··· Available data

(* ===== verification/Runs.v ===== *)
(** * Runs of the compiler on whole schemas

    [Main.main] evaluated on concrete files: a schema goes through the
    compiler and the reader of the generators, and files on which the compiler
    does something its author cannot have meant.  The one general theorem is on
    the comparison that recognises builtin types. *)
From Stdlib Require Import ZArith Lia List Bool Ascii String.
From stdpp Require Import base list strings gmap.
From S2P Require Import Prelude Treap Lexer Parser Symbols Combinator Unify Sema Writer Main Wire Reader.
Open Scope tl_scope.

(** The lines of a file. *)
Fixpoint lines (l : list string) : list Z :=
  match l with
  | [] => []
  | x :: l => str x ++ str newline ++ lines l
  end.

(** [tlc -e out schema.tl], where the file [schema.tl] has these lines. *)
Definition tlc (l : list string) : result status :=
  Main.main demo_draws 0 demo_address (fun _ _ => 0) 60 (fun _ => Some (lines l)) (fun _ => true)
    [(chr "e", str "out")] [str "tlc"; str "schema.tl"] 1.

(** The same with [-E]: the lines that are printed. *)
Definition printed_lines (l : list string) : result (list (list Z)) :=
  let text := lines l in
  do? (t, _) := parse_text text (text_fuel text) in
  match t with
  | Some t => do? (_, s) := tl_parse text demo_draws 0 demo_address (fun _ _ => 0) 1 60 t init_sstate in
              Ret (printed s)
  | None => Ret []
  end.

(** From text to generators: the compiler accepts a schema with builtin
    types, a polymorphic type, a conditional field and a function, prints the
    canonical lines with the documented numbers, and the reader finds the
    types, constructors and functions in its output. *)
Theorem schema_end_to_end :
  let l := ["int ? = Int;"; "string ? = String;"; "boolFalse = Bool;"; "boolTrue = Bool;";
            "vector {t:Type} # [ t ] = Vector t;"; "ok = Ok;";
            "user flags:# id:int name:flags.0?string friends:Vector<int> = User;";
            "---functions---"; "getUser id:int = User;"]%string in
  printed_lines l = Ret (map str
    ["int#a8509bda ? = Int"; "string#b5286e24 ? = String"; "boolFalse#bc799737 = Bool";
     "boolTrue#997275b5 = Bool"; "vector#1cb5c415 t:Type # [ t ] = Vector t"; "ok#d4edbe69 = Ok";
     "user#cba3be5f flags:# id:int name:flags.0?string friends:Vector int = User";
     "getUser#fa7de60f id:int = User"]%string) /\
  exists bytes cfg,
    tlc l = Ret (0, Some (str "out", bytes)) /\ read_tl_config bytes = Ret cfg /\
    map (fun t => (Reader.t_name t, map Reader.k_name (t_constructors t))) (types cfg) =
      map (fun '(t, l) => (str t, map str l))
        [("#", []); ("Bool", ["boolFalse"; "boolTrue"]); ("Int", ["int"]); ("Ok", ["ok"]);
         ("String", ["string"]); ("Type", []); ("User", ["user"]); ("Vector", ["vector"])]%string /\
    map (fun f => (Reader.k_name f, Reader.k_id f)) (functions cfg) = [(str "getUser", i32 0xfa7de60f)].
Proof.
  cbv zeta. split; [vm_compute; reflexivity|]. eexists. eexists. split; [vm_compute; reflexivity|].
  split; [vm_compute; reflexivity|]. split; vm_compute; reflexivity.
Qed.

(** ** Builtin types *)

Lemma mystrcmp2_length beyond a b : List.length a = List.length b -> mystrcmp2 beyond a b = 0.
Proof.
  intros H. unfold mystrcmp2. rewrite H, Nat.leb_refl, nth_overflow by lia. cbn [Z.eqb negb].
  by destruct (strcmp a _ =? 0) eqn:E; zbool; cbn [negb].
Qed.

(** The comparison that should recognise [int ? = Int] and the other
    builtins takes any two identifiers of the right lengths: its result is 0
    for strings of equal length, whatever their characters. *)
Theorem builtin_by_length beyond x y c t :
  (x, y) ∈ builtins -> List.length c = List.length (str x) -> List.length t = List.length (str y) ->
  is_builtin_pair beyond c t = true.
Proof.
  intros Hin Hc Ht. unfold is_builtin_pair. apply existsb_exists. exists (x, y).
  split; [by apply list_elem_of_In|]. by rewrite !mystrcmp2_length.
Qed.

Lemma builtin_by_length_witness : is_builtin_pair (fun _ _ => 0) (str "foo") (str "Bar") = true.
Proof. apply (builtin_by_length (fun _ _ => 0) "int" "Int"); [left|reflexivity|reflexivity]. Defined.

(** So [foo ? = Bar] is compiled as a builtin type, and the writer, which
    knows the builtins by name, stops at an assertion on its question mark. *)
Theorem builtin_foo_aborts :
  printed_lines ["foo ? = Bar;"]%string = Ret [str "foo#98518e95 ? = Bar"] /\
  tlc ["foo ? = Bar;"]%string = Fault AssertFailed.
Proof. split; vm_compute; reflexivity. Qed.

(** A builtin in the section of functions is reported as an error with the
    value -1, which the callers take for success: the file is compiled. *)
Theorem builtin_in_functions_accepted :
  exists bytes, tlc ["a = A;"; "---functions---"; "int ? = Int;"]%string = Ret (0, Some (str "out", bytes)).
Proof. eexists. vm_compute. reflexivity. Qed.

(** ** Partial applications *)

(** Applying a combinator to its only argument leaves the sentinel -1
    where its arguments were, and the next use of the tree fails an
    assertion; a partial application of a type stops at the sentinel -2 when a
    constructor has no arguments. *)
Theorem partial_application_aborts :
  tlc ["int ? = Int;"; "foo {X:Type} = Foo X;"; "foo int;"]%string = Fault AssertFailed /\
  tlc ["a = Foo 1;"; "Foo 1;"]%string = Fault AssertFailed.
Proof. split; vm_compute; reflexivity. Qed.

(** The second constructor of a partially applied type is named after the
    text left in the buffer by the first one. *)
Theorem partial_type_application_names :
  exists s T, parse_text (lines ["int ? = Int;"; "foo {X:Type} y:X = Foo X;"; "bar {X:Type} z:X = Foo X;";
                                 "Foo int;"]%string) 400 = Ret (Some T, s) /\
  match tl_parse (lines ["int ? = Int;"; "foo {X:Type} y:X = Foo X;"; "bar {X:Type} z:X = Foo X;"; "Foo int;"]%string)
          demo_draws 0 demo_address (fun _ _ => 0) 0 60 T init_sstate with
  | Ret (true, s') => In (str "foo int") (map fst (inorder (tl_constructor_tree s'))) /\
      In (str "barfoo#77e9c12d y:int = Foo int") (map fst (inorder (tl_constructor_tree s')))
  | _ => False
  end.
Proof.
  do 2 eexists. split; [vm_compute; reflexivity|].
  match goal with |- match ?m with _ => _ end => let v := eval vm_compute in m in
    replace m with v by (vm_compute; reflexivity) end.
  cbv beta iota. split; cbn; tauto.
Qed.

(** A partial application whose first variable is the only item of an
    array replaces the array by its multiplicity: [a:3*[ x:# ]] becomes [a:3], a
    number where a type belongs.  The compiler prints that line, exits with 0 and
    writes a file at which the reader of the generators aborts. *)
Theorem partial_application_untypes_array :
  let l := ["int ? = Int;"; "foo a:3*[ x:# ] y:int = Foo;"; "foo 5;"]%string in
  (exists lines, printed_lines l = Ret (lines ++ [str "foo#dd7a52c6 a:3 y:int = Foo"])) /\
  exists bytes, tlc l = Ret (0, Some (str "out", bytes)) /\ read_tl_config bytes = Fault Aborted.
Proof.
  cbv zeta. split.
  - exists (map str ["int#a8509bda ? = Int"; "foo#e729b3ee a:3*[ x:# ] y:int = Foo"]%string).
    vm_compute. reflexivity.
  - eexists. split; [vm_compute; reflexivity|]. vm_compute. reflexivity.
Qed.

(** ** Conditional fields *)

(** A conditional field on a variable that was not declared is not
    reported: the null result of the lookup is dereferenced. *)
Theorem undeclared_flags_crash :
  tlc ["int ? = Int;"; "foo x:y.0?int = Foo;"]%string = Fault BadPointer.
Proof. vm_compute. reflexivity. Qed.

······

For each record above, output it exactly as written.

## Response to this task
(* ===== verification/Runs.v ===== *)
(** * Runs of the compiler on whole schemas

    [Main.main] evaluated on concrete files: a schema goes through the
    compiler and the reader of the generators, and files on which the compiler
    does something its author cannot have meant.  The one general theorem is on
    the comparison that recognises builtin types. *)
From Stdlib Require Import ZArith Lia List Bool Ascii String.
From stdpp Require Import base list strings gmap.
From S2P Require Import Prelude Treap Lexer Parser Symbols Combinator Unify Sema Writer Main Wire Reader.
Open Scope tl_scope.

(** The lines of a file. *)
Fixpoint lines (l : list string) : list Z :=
  match l with
  | [] => []
  | x :: l => str x ++ str newline ++ lines l
  end.

(** [tlc -e out schema.tl], where the file [schema.tl] has these lines. *)
Definition tlc (l : list string) : result status :=
  Main.main demo_draws 0 demo_address (fun _ _ => 0) 60 (fun _ => Some (lines l)) (fun _ => true)
    [(chr "e", str "out")] [str "tlc"; str "schema.tl"] 1.

(** The same with [-E]: the lines that are printed. *)
Definition printed_lines (l : list string) : result (list (list Z)) :=
  let text := lines l in
  do? (t, _) := parse_text text (text_fuel text) in
  match t with
  | Some t => do? (_, s) := tl_parse text demo_draws 0 demo_address (fun _ _ => 0) 1 60 t init_sstate in
              Ret (printed s)
  | None => Ret []
  end.

(** From text to generators: the compiler accepts a schema with builtin
    types, a polymorphic type, a conditional field and a function, prints the
    canonical lines with the documented numbers, and the reader finds the
    types, constructors and functions in its output. *)
Theorem schema_end_to_end :
  let l := ["int ? = Int;"; "string ? = String;"; "boolFalse = Bool;"; "boolTrue = Bool;";
            "vector {t:Type} # [ t ] = Vector t;"; "ok = Ok;";
            "user flags:# id:int name:flags.0?string friends:Vector<int> = User;";
            "---functions---"; "getUser id:int = User;"]%string in
  printed_lines l = Ret (map str
    ["int#a8509bda ? = Int"; "string#b5286e24 ? = String"; "boolFalse#bc799737 = Bool";
     "boolTrue#997275b5 = Bool"; "vector#1cb5c415 t:Type # [ t ] = Vector t"; "ok#d4edbe69 = Ok";
     "user#cba3be5f flags:# id:int name:flags.0?string friends:Vector int = User";
     "getUser#fa7de60f id:int = User"]%string) /\
  exists bytes cfg,
    tlc l = Ret (0, Some (str "out", bytes)) /\ read_tl_config bytes = Ret cfg /\
    map (fun t => (Reader.t_name t, map Reader.k_name (t_constructors t))) (types cfg) =
      map (fun '(t, l) => (str t, map str l))
        [("#", []); ("Bool", ["boolFalse"; "boolTrue"]); ("Int", ["int"]); ("Ok", ["ok"]);
         ("String", ["string"]); ("Type", []); ("User", ["user"]); ("Vector", ["vector"])]%string /\
    map (fun f => (Reader.k_name f, Reader.k_id f)) (functions cfg) = [(str "getUser", i32 0xfa7de60f)].
Proof.
  cbv zeta. split; [vm_compute; reflexivity|]. eexists. eexists. split; [vm_compute; reflexivity|].
  split; [vm_compute; reflexivity|]. split; vm_compute; reflexivity.
Qed.

(** ** Builtin types *)

Lemma mystrcmp2_length beyond a b : List.length a = List.length b -> mystrcmp2 beyond a b = 0.
Proof.
  intros H. unfold mystrcmp2. rewrite H, Nat.leb_refl, nth_overflow by lia. cbn [Z.eqb negb].
  by destruct (strcmp a _ =? 0) eqn:E; zbool; cbn [negb].
Qed.

(** The comparison that should recognise [int ? = Int] and the other
    builtins takes any two identifiers of the right lengths: its result is 0
    for strings of equal length, whatever their characters. *)
Theorem builtin_by_length beyond x y c t :
  (x, y) ∈ builtins -> List.length c = List.length (str x) -> List.length t = List.length (str y) ->
  is_builtin_pair beyond c t = true.
Proof.
  intros Hin Hc Ht. unfold is_builtin_pair. apply existsb_exists. exists (x, y).
  split; [by apply list_elem_of_In|]. by rewrite !mystrcmp2_length.
Qed.

Lemma builtin_by_length_witness : is_builtin_pair (fun _ _ => 0) (str "foo") (str "Bar") = true.
Proof. apply (builtin_by_length (fun _ _ => 0) "int" "Int"); [left|reflexivity|reflexivity]. Defined.

(** So [foo ? = Bar] is compiled as a builtin type, and the writer, which
    knows the builtins by name, stops at an assertion on its question mark. *)
Theorem builtin_foo_aborts :
  printed_lines ["foo ? = Bar;"]%string = Ret [str "foo#98518e95 ? = Bar"] /\
  tlc ["foo ? = Bar;"]%string = Fault AssertFailed.
Proof. split; vm_compute; reflexivity. Qed.

(** A builtin in the section of functions is reported as an error with the
    value -1, which the callers take for success: the file is compiled. *)
Theorem builtin_in_functions_accepted :
  exists bytes, tlc ["a = A;"; "---functions---"; "int ? = Int;"]%string = Ret (0, Some (str "out", bytes)).
Proof. eexists. vm_compute. reflexivity. Qed.

(** ** Partial applications *)

(** Applying a combinator to its only argument leaves the sentinel -1
    where its arguments were, and the next use of the tree fails an
    assertion; a partial application of a type stops at the sentinel -2 when a
    constructor has no arguments. *)
Theorem partial_application_aborts :
  tlc ["int ? = Int;"; "foo {X:Type} = Foo X;"; "foo int;"]%string = Fault AssertFailed /\
  tlc ["a = Foo 1;"; "Foo 1;"]%string = Fault AssertFailed.
Proof. split; vm_compute; reflexivity. Qed.

(** The second constructor of a partially applied type is named after the
    text left in the buffer by the first one. *)
Theorem partial_type_application_names :
  exists s T, parse_text (lines ["int ? = Int;"; "foo {X:Type} y:X = Foo X;"; "bar {X:Type} z:X = Foo X;";
                                 "Foo int;"]%string) 400 = Ret (Some T, s) /\
  match tl_parse (lines ["int ? = Int;"; "foo {X:Type} y:X = Foo X;"; "bar {X:Type} z:X = Foo X;"; "Foo int;"]%string)
          demo_draws 0 demo_address (fun _ _ => 0) 0 60 T init_sstate with
  | Ret (true, s') => In (str "foo int") (map fst (inorder (tl_constructor_tree s'))) /\
      In (str "barfoo#77e9c12d y:int = Foo int") (map fst (inorder (tl_constructor_tree s')))
  | _ => False
  end.
Proof.
  do 2 eexists. split; [vm_compute; reflexivity|].
  match goal with |- match ?m with _ => _ end => let v := eval vm_compute in m in
    replace m with v by (vm_compute; reflexivity) end.
  cbv beta iota. split; cbn; tauto.
Qed.

(** A partial application whose first variable is the only item of an
    array replaces the array by its multiplicity: [a:3*[ x:# ]] becomes [a:3], a
    number where a type belongs.  The compiler prints that line, exits with 0 and
    writes a file at which the reader of the generators aborts. *)
Theorem partial_application_untypes_array :
  let l := ["int ? = Int;"; "foo a:3*[ x:# ] y:int = Foo;"; "foo 5;"]%string in
  (exists lines, printed_lines l = Ret (lines ++ [str "foo#dd7a52c6 a:3 y:int = Foo"])) /\
  exists bytes, tlc l = Ret (0, Some (str "out", bytes)) /\ read_tl_config bytes = Fault Aborted.
Proof.
  cbv zeta. split.
  - exists (map str ["int#a8509bda ? = Int"; "foo#e729b3ee a:3*[ x:# ] y:int = Foo"]%string).
    vm_compute. reflexivity.
  - eexists. split; [vm_compute; reflexivity|]. vm_compute. reflexivity.
Qed.

(** ** Conditional fields *)

(** A conditional field on a variable that was not declared is not
    reported: the null result of the lookup is dereferenced. *)
Theorem undeclared_flags_crash :
  tlc ["int ? = Int;"; "foo x:y.0?int = Foo;"]%string = Fault BadPointer.
Proof. vm_compute. reflexivity. Qed.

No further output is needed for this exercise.